Work task -
Transcribe the entries exactly as each line appears.

Dataset entries -
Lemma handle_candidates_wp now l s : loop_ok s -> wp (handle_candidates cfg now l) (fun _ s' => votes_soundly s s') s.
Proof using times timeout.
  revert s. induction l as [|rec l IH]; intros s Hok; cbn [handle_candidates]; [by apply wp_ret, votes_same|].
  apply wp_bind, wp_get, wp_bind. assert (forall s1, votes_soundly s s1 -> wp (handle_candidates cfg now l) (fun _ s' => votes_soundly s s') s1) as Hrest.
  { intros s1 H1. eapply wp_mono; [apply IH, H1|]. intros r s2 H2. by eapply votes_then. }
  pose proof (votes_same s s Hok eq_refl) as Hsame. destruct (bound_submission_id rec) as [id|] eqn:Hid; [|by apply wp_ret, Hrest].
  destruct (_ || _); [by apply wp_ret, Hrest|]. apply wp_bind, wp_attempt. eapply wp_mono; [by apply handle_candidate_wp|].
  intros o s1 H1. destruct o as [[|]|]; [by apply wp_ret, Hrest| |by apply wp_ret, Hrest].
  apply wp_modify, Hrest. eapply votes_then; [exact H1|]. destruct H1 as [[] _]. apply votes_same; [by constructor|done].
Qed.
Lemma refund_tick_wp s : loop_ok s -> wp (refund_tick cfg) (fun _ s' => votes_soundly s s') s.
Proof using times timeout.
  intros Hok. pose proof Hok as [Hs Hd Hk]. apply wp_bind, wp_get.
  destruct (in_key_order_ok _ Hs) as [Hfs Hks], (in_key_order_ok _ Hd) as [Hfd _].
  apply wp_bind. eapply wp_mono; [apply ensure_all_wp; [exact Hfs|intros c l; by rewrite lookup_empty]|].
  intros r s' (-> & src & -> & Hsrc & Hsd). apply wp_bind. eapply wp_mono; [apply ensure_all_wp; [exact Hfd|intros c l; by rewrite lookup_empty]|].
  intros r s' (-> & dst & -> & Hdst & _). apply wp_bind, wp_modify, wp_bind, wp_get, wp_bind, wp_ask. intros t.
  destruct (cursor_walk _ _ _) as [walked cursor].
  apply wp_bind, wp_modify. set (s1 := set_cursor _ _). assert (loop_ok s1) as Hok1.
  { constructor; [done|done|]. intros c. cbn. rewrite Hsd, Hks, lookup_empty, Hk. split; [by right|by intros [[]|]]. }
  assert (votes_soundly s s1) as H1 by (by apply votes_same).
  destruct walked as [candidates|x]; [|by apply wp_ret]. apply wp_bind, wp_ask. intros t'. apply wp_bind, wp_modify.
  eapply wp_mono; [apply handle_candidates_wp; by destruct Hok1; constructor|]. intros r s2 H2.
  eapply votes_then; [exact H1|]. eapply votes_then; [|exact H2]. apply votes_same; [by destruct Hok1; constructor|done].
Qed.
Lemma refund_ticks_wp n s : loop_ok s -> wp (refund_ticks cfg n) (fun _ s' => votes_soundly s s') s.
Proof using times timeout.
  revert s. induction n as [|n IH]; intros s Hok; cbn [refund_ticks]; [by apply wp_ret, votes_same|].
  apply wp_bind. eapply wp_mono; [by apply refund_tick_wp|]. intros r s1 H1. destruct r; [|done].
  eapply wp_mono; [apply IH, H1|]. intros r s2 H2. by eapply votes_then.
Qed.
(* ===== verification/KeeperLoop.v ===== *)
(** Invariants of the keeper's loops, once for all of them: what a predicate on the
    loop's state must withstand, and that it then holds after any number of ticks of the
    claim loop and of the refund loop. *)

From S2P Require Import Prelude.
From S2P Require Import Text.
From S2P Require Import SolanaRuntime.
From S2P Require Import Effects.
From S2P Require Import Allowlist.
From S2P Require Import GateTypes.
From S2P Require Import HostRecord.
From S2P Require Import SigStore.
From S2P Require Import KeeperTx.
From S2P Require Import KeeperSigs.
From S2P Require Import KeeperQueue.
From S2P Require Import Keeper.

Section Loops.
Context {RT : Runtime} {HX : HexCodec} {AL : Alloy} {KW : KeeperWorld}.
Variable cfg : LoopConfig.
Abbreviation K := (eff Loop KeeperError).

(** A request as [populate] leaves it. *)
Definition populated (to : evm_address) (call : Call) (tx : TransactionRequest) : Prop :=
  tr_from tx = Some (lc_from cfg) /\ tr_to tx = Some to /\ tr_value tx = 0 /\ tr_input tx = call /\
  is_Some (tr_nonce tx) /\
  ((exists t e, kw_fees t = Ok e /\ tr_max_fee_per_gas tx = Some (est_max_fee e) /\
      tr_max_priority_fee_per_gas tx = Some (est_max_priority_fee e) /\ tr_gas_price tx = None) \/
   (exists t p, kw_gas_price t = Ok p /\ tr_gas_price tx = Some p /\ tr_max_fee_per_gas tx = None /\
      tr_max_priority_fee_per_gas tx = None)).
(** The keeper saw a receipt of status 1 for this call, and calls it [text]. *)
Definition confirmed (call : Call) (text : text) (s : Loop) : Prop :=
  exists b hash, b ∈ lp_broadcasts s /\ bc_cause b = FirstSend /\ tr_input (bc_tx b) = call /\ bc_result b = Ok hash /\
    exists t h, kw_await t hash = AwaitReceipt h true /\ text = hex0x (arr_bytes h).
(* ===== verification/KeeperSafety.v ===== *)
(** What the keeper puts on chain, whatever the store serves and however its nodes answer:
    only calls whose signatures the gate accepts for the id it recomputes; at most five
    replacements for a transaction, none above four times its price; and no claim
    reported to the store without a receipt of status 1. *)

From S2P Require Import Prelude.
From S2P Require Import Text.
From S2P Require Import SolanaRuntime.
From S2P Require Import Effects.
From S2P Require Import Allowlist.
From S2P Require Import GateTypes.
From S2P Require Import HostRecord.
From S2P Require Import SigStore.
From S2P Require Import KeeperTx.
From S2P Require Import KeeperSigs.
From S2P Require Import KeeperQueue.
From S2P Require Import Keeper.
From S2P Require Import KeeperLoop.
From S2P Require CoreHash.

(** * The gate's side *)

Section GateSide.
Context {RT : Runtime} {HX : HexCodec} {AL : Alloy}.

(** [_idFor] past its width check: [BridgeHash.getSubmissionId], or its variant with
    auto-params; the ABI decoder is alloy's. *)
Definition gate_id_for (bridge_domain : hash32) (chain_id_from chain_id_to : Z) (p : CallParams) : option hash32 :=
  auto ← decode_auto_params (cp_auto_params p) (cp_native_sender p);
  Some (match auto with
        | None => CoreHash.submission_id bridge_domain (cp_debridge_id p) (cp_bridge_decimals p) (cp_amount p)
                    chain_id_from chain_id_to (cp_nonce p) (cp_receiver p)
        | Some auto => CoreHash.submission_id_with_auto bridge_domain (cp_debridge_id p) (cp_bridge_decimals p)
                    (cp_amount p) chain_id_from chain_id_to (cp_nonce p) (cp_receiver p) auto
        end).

Answer to this task -
Lemma handle_candidates_wp now l s : loop_ok s -> wp (handle_candidates cfg now l) (fun _ s' => votes_soundly s s') s.
Proof using times timeout.
  revert s. induction l as [|rec l IH]; intros s Hok; cbn [handle_candidates]; [by apply wp_ret, votes_same|].
  apply wp_bind, wp_get, wp_bind. assert (forall s1, votes_soundly s s1 -> wp (handle_candidates cfg now l) (fun _ s' => votes_soundly s s') s1) as Hrest.
  { intros s1 H1. eapply wp_mono; [apply IH, H1|]. intros r s2 H2. by eapply votes_then. }
  pose proof (votes_same s s Hok eq_refl) as Hsame. destruct (bound_submission_id rec) as [id|] eqn:Hid; [|by apply wp_ret, Hrest].
  destruct (_ || _); [by apply wp_ret, Hrest|]. apply wp_bind, wp_attempt. eapply wp_mono; [by apply handle_candidate_wp|].
  intros o s1 H1. destruct o as [[|]|]; [by apply wp_ret, Hrest| |by apply wp_ret, Hrest].
  apply wp_modify, Hrest. eapply votes_then; [exact H1|]. destruct H1 as [[] _]. apply votes_same; [by constructor|done].
Qed.
Lemma refund_tick_wp s : loop_ok s -> wp (refund_tick cfg) (fun _ s' => votes_soundly s s') s.
Proof using times timeout.
  intros Hok. pose proof Hok as [Hs Hd Hk]. apply wp_bind, wp_get.
  destruct (in_key_order_ok _ Hs) as [Hfs Hks], (in_key_order_ok _ Hd) as [Hfd _].
  apply wp_bind. eapply wp_mono; [apply ensure_all_wp; [exact Hfs|intros c l; by rewrite lookup_empty]|].
  intros r s' (-> & src & -> & Hsrc & Hsd). apply wp_bind. eapply wp_mono; [apply ensure_all_wp; [exact Hfd|intros c l; by rewrite lookup_empty]|].
  intros r s' (-> & dst & -> & Hdst & _). apply wp_bind, wp_modify, wp_bind, wp_get, wp_bind, wp_ask. intros t.
  destruct (cursor_walk _ _ _) as [walked cursor].
  apply wp_bind, wp_modify. set (s1 := set_cursor _ _). assert (loop_ok s1) as Hok1.
  { constructor; [done|done|]. intros c. cbn. rewrite Hsd, Hks, lookup_empty, Hk. split; [by right|by intros [[]|]]. }
  assert (votes_soundly s s1) as H1 by (by apply votes_same).
  destruct walked as [candidates|x]; [|by apply wp_ret]. apply wp_bind, wp_ask. intros t'. apply wp_bind, wp_modify.
  eapply wp_mono; [apply handle_candidates_wp; by destruct Hok1; constructor|]. intros r s2 H2.
  eapply votes_then; [exact H1|]. eapply votes_then; [|exact H2]. apply votes_same; [by destruct Hok1; constructor|done].
Qed.
Lemma refund_ticks_wp n s : loop_ok s -> wp (refund_ticks cfg n) (fun _ s' => votes_soundly s s') s.
Proof using times timeout.
  revert s. induction n as [|n IH]; intros s Hok; cbn [refund_ticks]; [by apply wp_ret, votes_same|].
  apply wp_bind. eapply wp_mono; [by apply refund_tick_wp|]. intros r s1 H1. destruct r; [|done].
  eapply wp_mono; [apply IH, H1|]. intros r s2 H2. by eapply votes_then.
Qed.
(* ===== verification/KeeperLoop.v ===== *)
(** Invariants of the keeper's loops, once for all of them: what a predicate on the
    loop's state must withstand, and that it then holds after any number of ticks of the
    claim loop and of the refund loop. *)

From S2P Require Import Prelude.
From S2P Require Import Text.
From S2P Require Import SolanaRuntime.
From S2P Require Import Effects.
From S2P Require Import Allowlist.
From S2P Require Import GateTypes.
From S2P Require Import HostRecord.
From S2P Require Import SigStore.
From S2P Require Import KeeperTx.
From S2P Require Import KeeperSigs.
From S2P Require Import KeeperQueue.
From S2P Require Import Keeper.

Section Loops.
Context {RT : Runtime} {HX : HexCodec} {AL : Alloy} {KW : KeeperWorld}.
Variable cfg : LoopConfig.
Abbreviation K := (eff Loop KeeperError).

(** A request as [populate] leaves it. *)
Definition populated (to : evm_address) (call : Call) (tx : TransactionRequest) : Prop :=
  tr_from tx = Some (lc_from cfg) /\ tr_to tx = Some to /\ tr_value tx = 0 /\ tr_input tx = call /\
  is_Some (tr_nonce tx) /\
  ((exists t e, kw_fees t = Ok e /\ tr_max_fee_per_gas tx = Some (est_max_fee e) /\
      tr_max_priority_fee_per_gas tx = Some (est_max_priority_fee e) /\ tr_gas_price tx = None) \/
   (exists t p, kw_gas_price t = Ok p /\ tr_gas_price tx = Some p /\ tr_max_fee_per_gas tx = None /\
      tr_max_priority_fee_per_gas tx = None)).
(** The keeper saw a receipt of status 1 for this call, and calls it [text]. *)
Definition confirmed (call : Call) (text : text) (s : Loop) : Prop :=
  exists b hash, b ∈ lp_broadcasts s /\ bc_cause b = FirstSend /\ tr_input (bc_tx b) = call /\ bc_result b = Ok hash /\
    exists t h, kw_await t hash = AwaitReceipt h true /\ text = hex0x (arr_bytes h).
(* ===== verification/KeeperSafety.v ===== *)
(** What the keeper puts on chain, whatever the store serves and however its nodes answer:
    only calls whose signatures the gate accepts for the id it recomputes; at most five
    replacements for a transaction, none above four times its price; and no claim
    reported to the store without a receipt of status 1. *)

From S2P Require Import Prelude.
From S2P Require Import Text.
From S2P Require Import SolanaRuntime.
From S2P Require Import Effects.
From S2P Require Import Allowlist.
From S2P Require Import GateTypes.
From S2P Require Import HostRecord.
From S2P Require Import SigStore.
From S2P Require Import KeeperTx.
From S2P Require Import KeeperSigs.
From S2P Require Import KeeperQueue.
From S2P Require Import Keeper.
From S2P Require Import KeeperLoop.
From S2P Require CoreHash.

(** * The gate's side *)

Section GateSide.
Context {RT : Runtime} {HX : HexCodec} {AL : Alloy}.

(** [_idFor] past its width check: [BridgeHash.getSubmissionId], or its variant with
    auto-params; the ABI decoder is alloy's. *)
Definition gate_id_for (bridge_domain : hash32) (chain_id_from chain_id_to : Z) (p : CallParams) : option hash32 :=
  auto ← decode_auto_params (cp_auto_params p) (cp_native_sender p);
  Some (match auto with
        | None => CoreHash.submission_id bridge_domain (cp_debridge_id p) (cp_bridge_decimals p) (cp_amount p)
                    chain_id_from chain_id_to (cp_nonce p) (cp_receiver p)
        | Some auto => CoreHash.submission_id_with_auto bridge_domain (cp_debridge_id p) (cp_bridge_decimals p)
                    (cp_amount p) chain_id_from chain_id_to (cp_nonce p) (cp_receiver p) auto
        end).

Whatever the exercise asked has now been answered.